Autor: Watts K; Division of Cancer and Genetics, School of Medicine, Cardiff University, Cardiff, UK., Wills C; Division of Cancer and Genetics, School of Medicine, Cardiff University, Cardiff, UK., Madi A; The Clatterbridge Cancer Centre NHS Foundation Trust, Bebington, UK., Palles C; Institute of Cancer and Genomic Sciences, Institute of Biomedical Research, University of Birmingham, Birmingham, UK., Maughan TS; CRUK/MRC Oxford Institute for Radiation Oncology, University of Oxford, Oxford, UK., Kaplan R; MRC Clinical Trials Unit, University College of London, London, UK., Al-Tassan NA; Department of Genetics, King Faisal Specialist Hospital and Research Center, Riyadh, Saudi Arabia., Kerr R; Department of Oncology, University of Oxford, Oxford, UK., Kerr D; Nuffield Department of Clinical Laboratory Sciences, University of Oxford, John Radcliffe Hospital, Oxford, UK., Gray V; Division of Cancer and Genetics, School of Medicine, Cardiff University, Cardiff, UK., West H; Division of Cancer and Genetics, School of Medicine, Cardiff University, Cardiff, UK., Houlston RS; Division of Genetics and Epidemiology, The Institute of Cancer Research, London, UK., Escott-Price V; Institute of Psychological Medicine and Clinical Neurosciences, School of Medicine, Cardiff University, Cardiff, UK., Cheadle JP; Division of Cancer and Genetics, School of Medicine, Cardiff University, Cardiff, UK.
Jazyk: angličtina
Zdroj: International journal of cancer [Int J Cancer] 2021 Nov 01; Vol. 149 (9), pp. 1713-1722. Date of Electronic Publication: 2021 Jul 31.
DOI: 10.1002/ijc.33739
Abstrakt: Chemotherapies administered at normal therapeutic dosages can cause significant side-effects and may result in early treatment discontinuation.
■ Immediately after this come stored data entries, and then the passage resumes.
(* ===== verification/MmProps.v ===== *)
(** * The heap as its clients see it

    The operations of the kernel heap refine the abstract heap of [MmSpec]; a heap
    that [mm_initialize] set up stays in its invariant whatever tasks and
    interrupt handlers allocate, free and store. *)

From S2P Require Import Prelude MmHeap MmList MmLayout MmSteps MmSpec MmFree MmInfo MmInit.
Import MmHeap MmList MmLayout MmSteps MmSpec MmFree MmInfo MmInit.

Module MmProps.

(** ** Operations of clients *)

Inductive op :=
| OMalloc (n : Z)       (** [mm_malloc], from a task *)
| OFree (d : Z)         (** [mm_free], from a task *)
| OFreeIrq (d : Z)      (** [mm_free], from an interrupt handler *)
| OStore (a v : Z)      (** a store to memory of the client *)
| OCheck                (** [mm_checkcorruption] *)
| OInfo.                (** [mm_mallinfo] *)

Inductive result := RPtr (p : Z) | RUnit | RInfo (i : mallinfo).

Definition exec (o : op) : MH result :=
  match o with
  | OMalloc n => p ← mm_malloc CtxTask n; mret (RPtr p)
  | OFree d => mm_free CtxTask d;; mret RUnit
  | OFreeIrq d => mm_free CtxInterrupt d;; mret RUnit
  | OStore a v => store a v;; mret RUnit
  | OCheck => mm_checkcorruption CtxTask;; mret RUnit
  | OInfo => i ← mm_mallinfo CtxTask; mret (RInfo i)
  end.

(** The abstract heap: where its row starts, the row, and the memory whose
    release waits for the next allocation. *)

Record aheap := mk_aheap { base : Z; row : list chunk; waiting : list Z }.

(** What a client may do: free memory it has, once, and store to memory it has. *)

Definition allowed (A : aheap) (o : op) : Prop :=
  match o with
  | OMalloc n => 0 <= n < 4294967296
  | OFree d | OFreeIrq d => live (base A) (row A) d /\ d ∉ waiting A
  | OStore a _ => a mod 4 = 0 /\ held (base A) (row A) a /\
      forall d, d ∈ waiting A -> ~ (d <= a < d + usable (base A) (row A) d)
  | OCheck | OInfo => True
  end.

Definition released (A : aheap) : list chunk := foldl (release (base A)) (row A) (waiting A).

Inductive astep (A : aheap) : op -> result -> aheap -> Prop :=
| a_malloc n p cs : malloc_spec (base A) n (released A) p cs ->
    astep A (OMalloc n) (RPtr p) (mk_aheap (base A) cs [])
| a_free d : astep A (OFree d) RUnit (mk_aheap (base A) (release (base A) (row A) d) (waiting A))
| a_free_irq d : astep A (OFreeIrq d) RUnit (mk_aheap (base A) (row A) (d :: waiting A))
| a_store a v : astep A (OStore a v) RUnit A
| a_check : astep A OCheck RUnit A
| a_info : astep A OInfo (RInfo (mk_info (total (row A) + 16) (Z.of_nat (length (sizes false (row A))))
    (1 + Z.of_nat (length (sizes true (row A)))) (Z.max 0 (maxZ (sizes false (row A))))
    (16 + sumZ (sizes true (row A))) (sumZ (sizes false (row A))))) A.

Definition rel (h : mm_heap) (A : aheap) : Prop :=
  base A = lo h /\ heap_inv h (row A) (waiting A).

(** Memory of clients that an operation leaves to them, and the word at [b]
    afterwards. *)

Definition survives (A : aheap) (o : op) (b : Z) : Prop :=
  match o with
  | OMalloc _ => held (base A) (released A) b
  | OFree d => held (base A) (mark (base A) d (row A)) b
  | OFreeIrq d => held (base A) (row A) b /\ b <> d
  | OStore _ _ | OCheck | OInfo => True
  end.

Definition word_after (o : op) (h : mm_heap) (b : Z) : option Z :=
  match o with
  | OStore a v => if b =? a then Some v else words h !! b
  | _ => words h !! b
  end.

Lemma usable_live a cs d : Forall wf cs -> live a cs d -> 8 <= usable a cs d.
Proof.
  intros Hw. revert a. induction Hw as [|c cs [Hc _] Hw IH]; intros a; simpl; [done|].
  destruct (Z.eqb_spec (a + 8) d); [lia|]. intros [[_ ?]|?]; [lia|auto].
Qed.

(** ** Stores of clients *)

Lemma store_ok h A a v : rel h A -> allowed A (OStore a v) ->
  wp (store a v) (fun _ h' => rel h' A /\ same_place h h' /\
    forall b, words h' !! b = word_after (OStore a v) h b) h.
Proof.
  intros [Eb [H Hco Hsem Hch Hlv Hnd Hsz]] (Ha & Hh & Hout). rewrite Eb in *.
  pose proof (ly_wf _ _ (proj1 H)) as Hw. pose proof (held_range _ _ _ Hw Hh).
  pose proof (ly_total _ _ (proj1 H)).
  apply wp_store; [apply (ly_dom _ _ (proj1 H)); [done|lia]|]. split_and!; [|by repeat split|].
  - split; [done|]. constructor; try done; [by apply (st_write h)|].
    cbn. eapply chain_kept; [|exact Hch]. intros d Hd. apply lookup_insert_ne. intros ->.
    apply (Hout d Hd). pose proof (usable_live _ _ _ Hw (proj1 (Forall_forall _ _) Hlv d Hd)). lia.
  - intros b. cbn. destruct (Z.eqb_spec b a) as [->|]; [apply lookup_insert_eq|by apply lookup_insert_ne].
Qed.

(** One operation, against the abstract heap. *)

Lemma step_ok h A o : rel h A -> allowed A o ->
  exists r h' A', exec o h = Ret (r, h') /\ astep A o r A' /\ rel h' A' /\ same_place h h' /\
    forall b, survives A o b -> words h' !! b = word_after o h b.
Proof.
  intros Hr Ho.
  enough (W : wp (exec o) (fun r h' => exists A', astep A o r A' /\ rel h' A' /\ same_place h h' /\
    forall b, survives A o b -> words h' !! b = word_after o h b) h) by (destruct W as (r & h' & ? & A' & ?); eauto 7).
  pose proof Hr as [Eb Hi]. destruct o as [n|d|d|a v| |]; cbn [exec allowed] in *; apply wp_bind.
  - eapply wp_mono; [by apply mm_malloc_ok|]. intros p h' (cs' & Hs & Hi' & Hp & Hk). apply wp_ret.
    eexists. split_and!; [apply a_malloc; unfold released; rewrite Eb; exact Hs| |done|].
    + split; [|done]. simpl. by rewrite (same_lo _ _ Hp).
    + intros b Hb. cbn in Hb. unfold released in Hb. rewrite Eb in Hb. by apply Hk.
  - rewrite Eb in Ho. destruct Ho as [Hd Hn]. eapply wp_mono; [by apply mm_free_ok|].
    intros _ h' [Hi' Hp _ Hk]. apply wp_ret. eexists. split_and!; [apply a_free| |done|].
    + split; simpl; [by rewrite (same_lo _ _ Hp)|]. by rewrite Eb.
    + intros b Hb. cbn in Hb. rewrite Eb in Hb. by apply Hk.
  - rewrite Eb in Ho. destruct Ho as [Hd Hn]. eapply wp_mono; [eapply mm_free_irq_ok; eauto|].
    intros _ h' (Hi' & Hp & Hk). apply wp_ret. eexists. split_and!; [apply a_free_irq| |done|].
    + split; simpl; [by rewrite (same_lo _ _ Hp)|done].
    + intros b [_ Hb]. by apply Hk.
  - eapply wp_mono; [by apply (store_ok h A)|]. intros _ h' (Hr' & Hp & Hk). apply wp_ret.
    exists A. split_and!; [constructor|done|done|]. intros b _. apply Hk.
  - eapply wp_run; [by eapply checkcorruption_ok|]. apply wp_ret. exists A. split_and!; [constructor|done..].
  - eapply wp_run; [by eapply mallinfo_ok|]. apply wp_ret. exists A. split_and!; [|done..].
    replace (mm_heapsize h) with (total (row A) + 16); [constructor|].
    pose proof (ly_total _ _ (proj1 (hi_st _ _ _ Hi))). pose proof (hi_size _ _ _ Hi). unfold lo in *. lia.
Qed.

(** C3: the kernel heap implements the abstract heap.  Whatever an allowed client does (allocate, free
    from a task or from an interrupt handler, store to its memory, look the heap over), the code
    returns (no assertion fails, no word outside the heap is touched, no loop runs on), the result and
    the new row are those of the abstract heap, the invariant holds again, and the memory that stays
    with the clients has the contents it had. *)
Theorem heap_simulation h A o : rel h A -> allowed A o ->
  exists r h' A', exec o h = Ret (r, h') /\ astep A o r A' /\ rel h' A' /\ same_place h h' /\
    forall b, survives A o b -> words h' !! b = word_after o h b.
Proof. apply step_ok. Qed.

Lemma heap_simulation_witness : exists h A, rel h A /\ allowed A (OMalloc 100) /\
  exists r h' A', exec (OMalloc 100) h = Ret (r, h') /\ astep A (OMalloc 100) r A' /\ rel h' A' /\
    same_place h h' /\ forall b, survives A (OMalloc 100) b -> words h' !! b = word_after (OMalloc 100) h b.
Proof.
  destruct demo_heap as (h & _ & Hi & El).
  assert (Hr : rel h (mk_aheap 4456 demo_row [])) by (split; [done|exact Hi]).
  assert (Ha : allowed (mk_aheap 4456 demo_row []) (OMalloc 100)) by (split; lia).
  exists h, (mk_aheap 4456 demo_row []). split; [exact Hr|]. split; [exact Ha|].
  apply (heap_simulation h _ _ Hr Ha).
Defined.

(** ** Histories of a heap *)

(** The result of an allocation tells which chunk was taken. *)

Lemma split_unique cs1 c cs2 cs1' c' cs2' : Forall wf (cs1 ++ c :: cs2) ->
  cs1 ++ c :: cs2 = cs1' ++ c' :: cs2' -> total cs1 = total cs1' -> cs1 = cs1' /\ c = c' /\ cs2 = cs2'.
Proof.
  revert cs1'. induction cs1 as [|d cs1 IH]; intros [|d' cs1'] Hw E Ht; simpl in *.
  - by simplify_eq.
  - simplify_eq. rewrite Forall_cons, Forall_app in Hw. destruct Hw as ([? _] & Hw1 & _).
    pose proof (total_nonneg _ (wf_big _ Hw1)). lia.
  - simplify_eq. rewrite Forall_cons, Forall_app in Hw. destruct Hw as ([? _] & Hw1 & _).
    pose proof (total_nonneg _ (wf_big _ Hw1)). lia.
  - simplify_eq. rewrite Forall_cons in Hw. destruct Hw as [_ Hw].
    destruct (IH cs1' Hw ltac:(done) ltac:(lia)) as (-> & -> & ->). done.
Qed.

Lemma malloc_spec_det a n cs p cs' cs'' : Forall wf cs -> 0 < a ->
  malloc_spec a n cs p cs' -> malloc_spec a n cs p cs'' -> cs' = cs''.
Proof.
  intros Hw Ha H1 H2. destruct H1 as [|cs1 s cs2 _ E _ _].
  - remember 0 as z eqn:Ez in H2. destruct H2 as [|cs1 s cs2 _ E _ _]; [done|].
    rewrite E, Forall_app in Hw. pose proof (total_nonneg _ (wf_big _ (proj1 Hw))). lia.
  - remember (a + total cs1 + 8) as z eqn:Ez in H2. destruct H2 as [|cs1' s' cs2' _ E' _ _].
    + rewrite E, Forall_app in Hw. pose proof (total_nonneg _ (wf_big _ (proj1 Hw))). lia.
    + rewrite E in Hw, E'. destruct (split_unique _ _ _ _ _ _ Hw E' ltac:(lia)) as (-> & [= ->] & ->). done.
Qed.

Lemma wf_coalesce cs : Forall wf cs -> Forall wf (coalesce cs).
Proof.
  induction 1 as [|[s f] cs Hs Hw IH]; [done|]. rewrite coalesce_cons. cbn [fst snd].
  destruct f; [by constructor|]. destruct (coalesce cs) as [|[t []] r]; [by constructor..|].
  apply Forall_cons in IH as [Ht IH]. constructor; [|done]. unfold wf in *. simpl in *.
  split; [lia|]. Z.to_euclidean_division_equations. lia.
Qed.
Inter-individual variation in toxicity highlights the need for biomarkers to personalise treatment. We sought to identify such biomarkers by conducting 40 genome-wide association studies, together with gene and gene set analyses, for any toxicity and 10 individual toxicities in 1800 patients with advanced colorectal cancer treated with oxaliplatin and fluoropyrimidine chemotherapy ± cetuximab from the MRC COIN and COIN-B trials (385 patients received FOLFOX, 360 FOLFOX + cetuximab, 707 XELOX and 348 XELOX + cetuximab). Single nucleotide polymorphisms (SNPs), genes and gene sets that reached genome-wide or suggestive significance were validated in independent patient groups. We found that MROH5 was significantly associated with neutropenia in MAGMA gene analyses in patients treated with XELOX (P = 6.6 × 10 -7 ) and was independently validated in those receiving XELOX + cetuximab; pooled P = 3.7 × 10 -7 . rs13260246 at 8q21.13 was significantly associated with vomiting in patients treated with XELOX (odds ratio = 5.0, 95% confidence interval = 3.0-8.3, P = 9.8 × 10 -10 ) but was not independently replicated. SNPs at 139 loci had suggestive associations for toxicities and lead SNPs at five of these were independently validated (rs6030266 with diarrhoea, rs1546161 with hand-foot syndrome, rs9601722 with neutropenia, rs13413764 with lethargy and rs4600090 with nausea; all with pooled P's < 5.0 × 10 -6 ). In conclusion, the association of MROH5 with neutropenia and five other putative biomarkers warrant further investigation for their potential clinical utility. Despite our comprehensive genome-wide analyses of large, well-characterised, clinical trials, we found a lack of common variants with modest effect sizes associated with toxicities.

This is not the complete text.